United States or Djibouti ? Vote for the TOP Country of the Week !


De vraag geschiedde, terwijl beiden stilstonden voor het hok van een prachtigen Afrikaanschen leeuw. Zij was dus zeer natuurlijk. Maar dommer, kinderachtiger vraag kon er niet bestaan, en zulks juist op het oogenblik, dat de Raadpensionaris iets dacht te zullen hooren. "Maar Uwe Hoogheid!" antwoordde De Witt. "Er zijn immers geen leeuwen in de Geüniëerde Provinciën."

"Ik ben den hoogleeraar wel geobligeerd voor zijne goede opinie te mijnen aanzien en wenschte zeer, even content over mij zelf te zijn als hij het is." "Uwe Hoogheid is zeer nederig," hernam de Raadpensionaris glimlachend.

Intusschen reken ik mij gelukkig te zien, dat Uwe Edelheid weder geheel gekleed is. Waarschijnlijk is dus de indispositie geheel en al geweken." "Uwe Hoogheid is wel goed," antwoordde de Raadpensionaris, "zooveel attentie voor mijn persoon te toonen, en ik acht mij gelukkig, haar te kunnen verzekeren, dat de kleine indispositie weder geheel en al voorbij is.

Doch nog iets. De ridder Buat...." Het gelaat van den Raadpensionaris betrok. "De ridder Buat," vervolgde de Prins, zonder schijnbaar iets van de verandering in De Witts trekken te bemerken, "is door u beschuldigd van geheime briefwisseling met den vijand en in hechtenis genomen." "Door mij in hechtenis genomen? Uwe Hoogheid vergist zich. Ik ben geen Fiskaal."

Nauwelijks toch was de Raadpensionaris vertrokken en de deur achter hem gesloten, of diezelfde bedaarde, onderworpen knaap sprong van zijn stoel op; twee groote tranen ontwelden aan zijn oogen, hij balde krampachtig de vuisten, en terwijl hij zenuwachtig het vertrek op en nederliep, en voor het portret van zijn overgrootvader Willem den Eerste, bleef stilstaan; riep hij uit: "Groote God!

"Waar de besognes en het interest van het Land uwe tegenwoordigheid vereischen, mijnheer de Raadpensionaris," gaf De Ruyter ten antwoord, "heeft niemand recht U op te houden. Dus tot van middag." "Adieu, mijnheer De Ruyter," zeide de Prins, terwijl hij den Luitenant-admiraal vriendelijk groette. "Ik hoop de eer te genieten, een bezoek van U te ontvangen."

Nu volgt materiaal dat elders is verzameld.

Lemma put_alloc_twice m l a a1 a2 : deref m l = Some a →
  put_alloc (put_alloc m l a1) l a2 = put_alloc m l a2.
Proof.
  destruct l as [b|id]; cbn; intros Hd.
  - by rewrite insert_insert_eq.
  - assert (alter (set_handle_mem a2) id (alter (set_handle_mem a1) id (handles_ m)) =
      alter (set_handle_mem a2) id (handles_ m)) as ->; [|done].
    apply map_eq. intros i. destruct (decide (id = i)) as [<-|]; [|by rewrite !lookup_alter_ne].
    rewrite !lookup_alter_eq. by destruct (handles_ m !! id).
Qed.

(** Steps on one allocation compose. *)
Lemma on_alloc_bind {A C} (op : M (Allocation * B) A) (k : A → M (Allocation * B) C) l (s : st) :
  on_alloc l (bind op k) s = bind (on_alloc l op) (λ x, on_alloc l (k x)) s.
Proof.
  unfold on_alloc, bind. destruct (deref (mm s) l) as [a|] eqn:Hd; [|done].
  destruct (op (a, bk s)) as [x [a1 b1]|e [a1 b1]|]; [|done|done]. cbn.
  rewrite (deref_put _ l a a1 l Hd), decide_True by done.
  destruct (k x (a1, b1)) as [y [a2 b2]|e [a2 b2]|]; cbn; by rewrite ?(put_alloc_twice _ l a) by done.
Qed.

(** The part of store_scalar after the location is known. *)
Definition finish_store (addr size value : Z) (at_ : ScalarAt) : M st unit :=
  match at_ with
  | AtChunk l off => store_real l off size value
  | Unchanged => ret tt
  | AtHostMap p => host_store_word p size value
  | _ => write addr (Some (byte_of value)) size
  end.

(** Locating and then storing is one store in the allocation. *)
Lemma located_store addr size v l base (s s' : st) :
  host_hit (mm s) addr size = None →
  resolve_scalar addr size false false s = Ret (l, base) s' →
  (∃ a t, deref (mm s') l = Some a ∧ chunks a = Some t ∧ 0 ≤ (addr - base) / kChunkSize < chunk_count a) →
  (at_ <- scalar_location addr size (Some v) ;; finish_store addr size v at_) s =
    on_alloc l (store_word (addr - base) size v) s'.
Proof.
  intros Hh Hr (a & t & Hd & Ht & Hi). unfold scalar_location, get_mm, bind at 1 2. rewrite Hh.
  unfold bind at 1. rewrite Hr. cbn [fst snd]. destruct s' as [m b l'].
  pose proof (chunk_at_ret (a, b) t _ Ht Hi) as Hc.
  unfold bind at 1. rewrite (on_alloc_look _ m l a b l' _ Hd Hc).
  unfold store_word, on_alloc at 3. cbn [mm bk lk] in *. rewrite Hd. erewrite bind_Ret by exact Hc.
  assert (Hfold : ∀ op : M (Allocation * B) unit, match op (a, b) with
    | Ret x ab => Ret x (mkSys (put_alloc m l (fst ab)) (snd ab) l')
    | Exn e ab => Exn e (mkSys (put_alloc m l (fst ab)) (snd ab) l') | Undef => Undef end
    = on_alloc l op (mkSys m b l')) by (intros op; unfold on_alloc; cbn; by rewrite Hd).
  destruct (t !! ((addr - base) / kChunkSize)) as [[u|p f]|]; cbn [materialize_if_not_real].
  - destruct (v =? repeated u size); [by cbn; rewrite put_alloc_same|].
    rewrite Hfold, on_alloc_bind. unfold bind. by destruct (on_alloc l (materialize _) _).
  - rewrite Hfold, on_alloc_bind. unfold ret. cbn [finish_store]. unfold store_real, bind.
    by rewrite (on_alloc_look (λ s, Ret tt s) m l a b l' tt Hd eq_refl).
  - rewrite Hfold, on_alloc_bind. unfold bind. by destruct (on_alloc l (materialize _) _).
Qed.
(* ===== verification/Batch.v ===== *)
(** * A warp's accesses at once (src/core/memory.cpp)

    The batched loads and stores and the broadcasts: one lookup for many accesses.
    Each declines (having changed nothing) where it could differ from the scalar
    accesses it stands for; where it does not, it is those accesses one by one. *)

From S2P Require Import Prelude Chunks HostMaps BrLock MemState MemTable Vmm VmmRange Resolve Lookup Access.

(** The accesses of a list, in order. *)
Fixpoint traverse {S A C} (f : A → M S C) (l : list A) : M S (list C) :=
  match l with
  | [] => ret []
  | x :: l' => y <- f x ;; ys <- traverse f l' ;; ret (y :: ys)
  end.

(** MemoryManager::host_map_free_span *)
Definition host_map_free_span (m : MM) (base size : Z) : bool :=
  is_device_va base && is_device_va (u64 (base + size - 1)) && negb (in_device_window (host_maps_ m)).

(** MemoryManager::batch_faults_clear *)
Definition batch_faults_clear (m : MM) (store : bool) : bool :=
  if store then negb (store_armed m) else negb (any_stuck m || load_armed m).

(** The one pass over the addresses: the bits of them all, and whether any is
    outside (an address below the base wraps to far above any size). *)
Definition lane_tests (base limit : Z) (addrs : list Z) : Z * bool :=
  foldl (λ t x, (Z.lor (fst t) x, snd t || (limit <=? u64 (x - base)))) (0, false) addrs.
(* ===== verification/Rmw.v ===== *)
(** * Read-modify-write and multi-field reads (src/core/memory.cpp)

    load_scalar and store_scalar with one lookup: the scalar read-modify-writes,
    the batched ones, the multi-field loads of a texture; and the lock-free
    atomics, whose compare-and-swap loop runs against other threads' stores. *)

From S2P Require Import Prelude Chunks HostMaps BrLock MemState MemTable Vmm VmmRange Resolve Lookup Access Batch.

(** MemoryManager::RmwSlot. [rs_chunk] is the slot as it was read: of a real
    chunk only that it is real counts, its bytes are read through the slot. *)
Record RmwSlot := mkRmwSlot {
  rs_base : Z;
  rs_chunk_idx : Z;
  rs_coff : Z;
  rs_chunk : option chunk;
}.

Section rmw.
Context {B : Type} `{HostBacking B} {L : Type} `{OrdinaryLookup L}.
Local Abbreviation st := (Sys B L).
Local Abbreviation ab := (Allocation * B)%type.

(** [RmwSlot s{&a, off / kChunkSize, off % kChunkSize, chunk}] *)
Definition slot_at (b off : Z) : M ab RmwSlot :=
  c <- chunk_at (off / kChunkSize) ;;
  ret (mkRmwSlot b (off / kChunkSize) (off mod kChunkSize) c).

(** MemoryManager::rmw_locate *)
Definition rmw_locate (addr size : Z) : M st (option RmwSlot) :=
  m <- get_mm ;;
  if negb (scalar_size size) || negb (Z.land addr (size - 1) =? 0) then ret None else
  if access_faults_armed m then ret None else
  if may_contain (host_maps_ m) addr then ret None else
  f <- ordinary_lookup addr size None ;;
  match f with
  | None => ret None
  | Some b => s <- on_alloc (LiveAt b) (slot_at b (addr - b)) ;; ret (Some s)
  end.

(** MemoryManager::rmw_load *)
Definition rmw_load (s : RmwSlot) (size : Z) : M ab Z :=
  match rs_chunk s with
  | None => ret 0
  | Some (Uniform u) => ret (repeated u size)
  | Some (Real _ _) =>
      c <- chunk_at (rs_chunk_idx s) ;;
      match c with
      | Some (Real p f) =>
          if rs_coff s + size <=? kChunkSize then ret (load_at p f (rs_coff s) size) else undef
      | _ => undef
      end
  end.

(** MemoryManager::rmw_store *)
Definition rmw_store (s : RmwSlot) (size value : Z) : M ab unit :=
  chunk <- (match rs_chunk s with
            | Some (Real p f) => ret (Some (Real p f))
            | _ => chunk_at (rs_chunk_idx s)
            end) ;;
  if match chunk with Some (Uniform u) => value =? repeated u size | _ => false end then ret tt else
  materialize_if_not_real chunk (rs_chunk_idx s) ;;;
  chunk_update (rs_chunk_idx s) (rs_coff s) size (λ p f, store_at p f (rs_coff s) size value).

(** MemoryManager::rmw_scalar_fn; [None] is the refusal. *)
Definition rmw_scalar_fn (addr size : Z) (compute : Z → Z) : M st (option Z) :=
  f <- rmw_locate addr size ;;
  match f with
  | None => ret None
  | Some s =>
      old <- on_alloc (LiveAt (rs_base s)) (rmw_load s size) ;;
      on_alloc (LiveAt (rs_base s)) (rmw_store s size (compute old)) ;;;
      ret (Some old)
  end.

(** MemoryManager::rmw_if_changed_fn *)
Definition rmw_if_changed_fn (addr size : Z) (compute : Z → Z) : M st (option Z) :=
  m <- get_mm ;;
  if negb (scalar_size size) || negb (Z.land addr (size - 1) =? 0) || access_faults_armed m then ret None else
  p <- hot_location addr size ;;
  match p with
  | None => ret None
  | Some (l, off) =>
      old <- load_real l off size ;;
      let now := compute old in
      (if negb (now =? old) then store_real l off size now else ret tt) ;;;
      ret (Some old)
  end.

(** ** The lock-free atomics

    Between this thread's atomic steps other threads store into the allocation;
    a weak compare-and-swap may also fail on its own. A [turn] is what happens
    before one swap is tried: the stores (offset, size, value), and whether the
    swap fails spuriously. *)
Record turn := mkTurn { t_stores : list (Z * Z * Z); t_spurious : bool }.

De beide Heeren bleven in gespannen aandacht bij den schoorsteen staan. "Een verzoek van mijne geachte grootmoeder," zeide de Prins. "Wat hield dat verzoek in, als ik vragen mag?" De Raadpensionaris haalde eenige toegevouwen papieren uit zijn zak, legde die op de tafel neder en nam er beurtelings een van op.

"En wat zegt gij van dat herhaalde bezoek bij hare Hoogheid, de Prinses-weduwe?" vraagde Zuijlestein. "Wat zal ik er van zeggen, Zuijlestein," antwoordde de Prins. "Wat de Heer De Witt voor mij gedaan heeft, is zelden tot mijn voordeel geweest. Ik durf mij nog niet vleien." "De Raadpensionaris is voorzichtig," merkte Boreel aan.

"Zijne Hoogheid toeft vandaag lang," begon de advocaat Moleschot, de aftredende deken van dat jaar. "Zij zal, hoop ik, toch wel deelnemen aan ons festijn." "Voorzeker," zeide Cimon van Middelgeest, een der hoofdlieden. "Ik weet zeker, dat Zijne Hoogheid zal komen." "Maar de Raadpensionaris zal heden niet paraisseeren," verzekerde Johan Houttuijn, een ander hoofdman.

Barend van Galen veroorzaakte ons veel schade; gelukkig echter werd de vrede met hem den 18den April van het volgend jaar gesloten. Wat er met den Prins op het buurtmaal voorviel en wat de Raadpensionaris daarover zeide. In den tijd, waarvan wij spreken, waren de buurtvereenigingen nog in vollen bloei.